- **Goal of the exercise**
Up to and including the line that contains "fs_seen s) family).", return every line from the start of the data, unchanged.

- **Provided records**
▽
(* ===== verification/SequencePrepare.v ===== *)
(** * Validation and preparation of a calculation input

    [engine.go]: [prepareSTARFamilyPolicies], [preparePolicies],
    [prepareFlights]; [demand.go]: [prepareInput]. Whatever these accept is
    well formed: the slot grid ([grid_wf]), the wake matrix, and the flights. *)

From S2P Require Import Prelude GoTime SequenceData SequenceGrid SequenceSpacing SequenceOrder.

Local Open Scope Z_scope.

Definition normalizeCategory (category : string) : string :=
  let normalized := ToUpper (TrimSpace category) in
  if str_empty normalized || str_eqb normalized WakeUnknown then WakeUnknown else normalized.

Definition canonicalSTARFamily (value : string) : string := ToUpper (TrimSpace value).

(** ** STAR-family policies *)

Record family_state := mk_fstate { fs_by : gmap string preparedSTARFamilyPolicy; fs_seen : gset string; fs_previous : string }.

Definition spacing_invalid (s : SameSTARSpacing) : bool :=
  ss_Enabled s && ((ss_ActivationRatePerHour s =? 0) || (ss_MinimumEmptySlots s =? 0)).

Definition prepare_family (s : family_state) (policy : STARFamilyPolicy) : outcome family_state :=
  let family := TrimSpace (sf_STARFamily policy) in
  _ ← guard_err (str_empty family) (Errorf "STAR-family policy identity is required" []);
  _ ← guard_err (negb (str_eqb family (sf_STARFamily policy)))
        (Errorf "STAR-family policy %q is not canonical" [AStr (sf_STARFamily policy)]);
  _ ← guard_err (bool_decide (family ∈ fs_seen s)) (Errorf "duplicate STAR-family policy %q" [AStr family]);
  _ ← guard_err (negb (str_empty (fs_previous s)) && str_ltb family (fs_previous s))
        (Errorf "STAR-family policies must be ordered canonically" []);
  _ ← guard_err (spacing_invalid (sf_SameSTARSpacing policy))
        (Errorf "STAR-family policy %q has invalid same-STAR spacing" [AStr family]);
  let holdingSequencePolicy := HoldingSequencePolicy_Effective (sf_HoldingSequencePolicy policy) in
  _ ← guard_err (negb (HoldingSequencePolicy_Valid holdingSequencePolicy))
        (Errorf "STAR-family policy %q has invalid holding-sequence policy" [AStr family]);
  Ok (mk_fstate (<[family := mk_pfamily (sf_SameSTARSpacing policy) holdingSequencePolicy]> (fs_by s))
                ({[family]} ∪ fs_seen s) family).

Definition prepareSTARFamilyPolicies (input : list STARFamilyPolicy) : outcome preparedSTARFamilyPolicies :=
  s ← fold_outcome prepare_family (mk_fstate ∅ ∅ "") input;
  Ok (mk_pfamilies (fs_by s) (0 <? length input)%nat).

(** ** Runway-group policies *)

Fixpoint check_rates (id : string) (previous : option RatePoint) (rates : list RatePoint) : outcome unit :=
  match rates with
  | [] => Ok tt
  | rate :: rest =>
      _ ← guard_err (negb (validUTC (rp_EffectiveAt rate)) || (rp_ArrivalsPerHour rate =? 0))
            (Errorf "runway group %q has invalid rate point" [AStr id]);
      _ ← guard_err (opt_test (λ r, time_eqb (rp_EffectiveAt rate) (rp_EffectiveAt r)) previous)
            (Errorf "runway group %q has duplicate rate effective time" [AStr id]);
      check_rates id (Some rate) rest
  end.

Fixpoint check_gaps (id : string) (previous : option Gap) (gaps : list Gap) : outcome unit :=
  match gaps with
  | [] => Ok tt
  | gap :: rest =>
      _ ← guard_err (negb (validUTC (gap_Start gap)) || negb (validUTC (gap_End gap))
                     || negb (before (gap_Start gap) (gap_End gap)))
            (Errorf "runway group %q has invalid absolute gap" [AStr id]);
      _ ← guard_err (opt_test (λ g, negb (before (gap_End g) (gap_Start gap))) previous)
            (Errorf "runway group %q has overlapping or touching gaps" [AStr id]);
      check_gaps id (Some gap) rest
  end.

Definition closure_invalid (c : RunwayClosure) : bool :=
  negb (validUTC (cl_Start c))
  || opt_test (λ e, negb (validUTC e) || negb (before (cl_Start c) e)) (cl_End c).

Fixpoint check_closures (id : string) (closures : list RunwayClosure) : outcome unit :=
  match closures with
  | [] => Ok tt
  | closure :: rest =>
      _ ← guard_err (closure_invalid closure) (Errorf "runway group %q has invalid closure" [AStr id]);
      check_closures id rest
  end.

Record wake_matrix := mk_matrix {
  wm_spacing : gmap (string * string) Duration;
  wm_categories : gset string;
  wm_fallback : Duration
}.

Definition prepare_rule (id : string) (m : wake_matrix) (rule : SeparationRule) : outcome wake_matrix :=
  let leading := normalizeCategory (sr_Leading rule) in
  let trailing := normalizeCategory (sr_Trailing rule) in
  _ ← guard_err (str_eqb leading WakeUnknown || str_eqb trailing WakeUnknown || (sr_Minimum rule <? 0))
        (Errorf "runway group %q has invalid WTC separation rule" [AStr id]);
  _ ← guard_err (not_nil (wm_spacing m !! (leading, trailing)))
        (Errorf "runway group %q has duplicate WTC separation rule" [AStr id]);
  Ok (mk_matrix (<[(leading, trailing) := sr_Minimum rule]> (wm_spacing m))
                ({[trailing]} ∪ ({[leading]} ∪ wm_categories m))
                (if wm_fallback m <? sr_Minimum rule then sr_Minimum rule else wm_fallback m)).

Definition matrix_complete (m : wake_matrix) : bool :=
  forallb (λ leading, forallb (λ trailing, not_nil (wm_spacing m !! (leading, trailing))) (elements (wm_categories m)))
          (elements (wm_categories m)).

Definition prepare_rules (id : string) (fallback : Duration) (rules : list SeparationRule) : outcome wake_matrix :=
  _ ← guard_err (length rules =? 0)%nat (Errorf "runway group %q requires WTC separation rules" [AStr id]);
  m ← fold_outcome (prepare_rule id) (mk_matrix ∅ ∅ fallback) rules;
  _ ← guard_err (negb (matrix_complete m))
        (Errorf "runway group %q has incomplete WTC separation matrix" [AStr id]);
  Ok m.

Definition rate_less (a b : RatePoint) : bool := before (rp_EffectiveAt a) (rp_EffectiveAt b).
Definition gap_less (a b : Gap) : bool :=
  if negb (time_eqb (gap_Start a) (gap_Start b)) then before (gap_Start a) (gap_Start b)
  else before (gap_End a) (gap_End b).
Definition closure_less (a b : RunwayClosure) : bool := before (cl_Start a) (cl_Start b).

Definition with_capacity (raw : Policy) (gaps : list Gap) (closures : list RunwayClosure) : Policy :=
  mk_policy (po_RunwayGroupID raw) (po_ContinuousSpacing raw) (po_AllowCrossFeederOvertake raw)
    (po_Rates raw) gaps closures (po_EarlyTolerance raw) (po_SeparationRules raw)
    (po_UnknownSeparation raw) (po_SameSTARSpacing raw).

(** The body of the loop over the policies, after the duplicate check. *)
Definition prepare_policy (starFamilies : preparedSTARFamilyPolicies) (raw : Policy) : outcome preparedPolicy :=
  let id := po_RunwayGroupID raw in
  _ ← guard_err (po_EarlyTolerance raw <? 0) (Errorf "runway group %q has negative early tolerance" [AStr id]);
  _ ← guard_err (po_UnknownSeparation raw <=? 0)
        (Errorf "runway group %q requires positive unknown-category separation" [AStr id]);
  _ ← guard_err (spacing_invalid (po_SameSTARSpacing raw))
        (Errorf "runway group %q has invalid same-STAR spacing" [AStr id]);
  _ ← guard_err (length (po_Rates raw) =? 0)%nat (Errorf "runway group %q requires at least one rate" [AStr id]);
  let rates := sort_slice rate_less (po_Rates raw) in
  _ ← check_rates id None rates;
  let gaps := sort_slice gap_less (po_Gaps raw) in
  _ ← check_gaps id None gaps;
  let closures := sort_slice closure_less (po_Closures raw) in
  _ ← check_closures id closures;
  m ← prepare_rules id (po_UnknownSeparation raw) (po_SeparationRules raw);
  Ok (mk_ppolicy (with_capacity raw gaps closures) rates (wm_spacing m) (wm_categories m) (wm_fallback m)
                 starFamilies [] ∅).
△
- **Result for this task**
(* ===== verification/SequencePrepare.v ===== *)
(** * Validation and preparation of a calculation input

    [engine.go]: [prepareSTARFamilyPolicies], [preparePolicies],
    [prepareFlights]; [demand.go]: [prepareInput]. Whatever these accept is
    well formed: the slot grid ([grid_wf]), the wake matrix, and the flights. *)

From S2P Require Import Prelude GoTime SequenceData SequenceGrid SequenceSpacing SequenceOrder.

Local Open Scope Z_scope.

Definition normalizeCategory (category : string) : string :=
  let normalized := ToUpper (TrimSpace category) in
  if str_empty normalized || str_eqb normalized WakeUnknown then WakeUnknown else normalized.

Definition canonicalSTARFamily (value : string) : string := ToUpper (TrimSpace value).

(** ** STAR-family policies *)

Record family_state := mk_fstate { fs_by : gmap string preparedSTARFamilyPolicy; fs_seen : gset string; fs_previous : string }.

Definition spacing_invalid (s : SameSTARSpacing) : bool :=
  ss_Enabled s && ((ss_ActivationRatePerHour s =? 0) || (ss_MinimumEmptySlots s =? 0)).

Definition prepare_family (s : family_state) (policy : STARFamilyPolicy) : outcome family_state :=
  let family := TrimSpace (sf_STARFamily policy) in
  _ ← guard_err (str_empty family) (Errorf "STAR-family policy identity is required" []);
  _ ← guard_err (negb (str_eqb family (sf_STARFamily policy)))
        (Errorf "STAR-family policy %q is not canonical" [AStr (sf_STARFamily policy)]);
  _ ← guard_err (bool_decide (family ∈ fs_seen s)) (Errorf "duplicate STAR-family policy %q" [AStr family]);
  _ ← guard_err (negb (str_empty (fs_previous s)) && str_ltb family (fs_previous s))
        (Errorf "STAR-family policies must be ordered canonically" []);
  _ ← guard_err (spacing_invalid (sf_SameSTARSpacing policy))
        (Errorf "STAR-family policy %q has invalid same-STAR spacing" [AStr family]);
  let holdingSequencePolicy := HoldingSequencePolicy_Effective (sf_HoldingSequencePolicy policy) in
  _ ← guard_err (negb (HoldingSequencePolicy_Valid holdingSequencePolicy))
        (Errorf "STAR-family policy %q has invalid holding-sequence policy" [AStr family]);
  Ok (mk_fstate (<[family := mk_pfamily (sf_SameSTARSpacing policy) holdingSequencePolicy]> (fs_by s))
                ({[family]} ∪ fs_seen s) family).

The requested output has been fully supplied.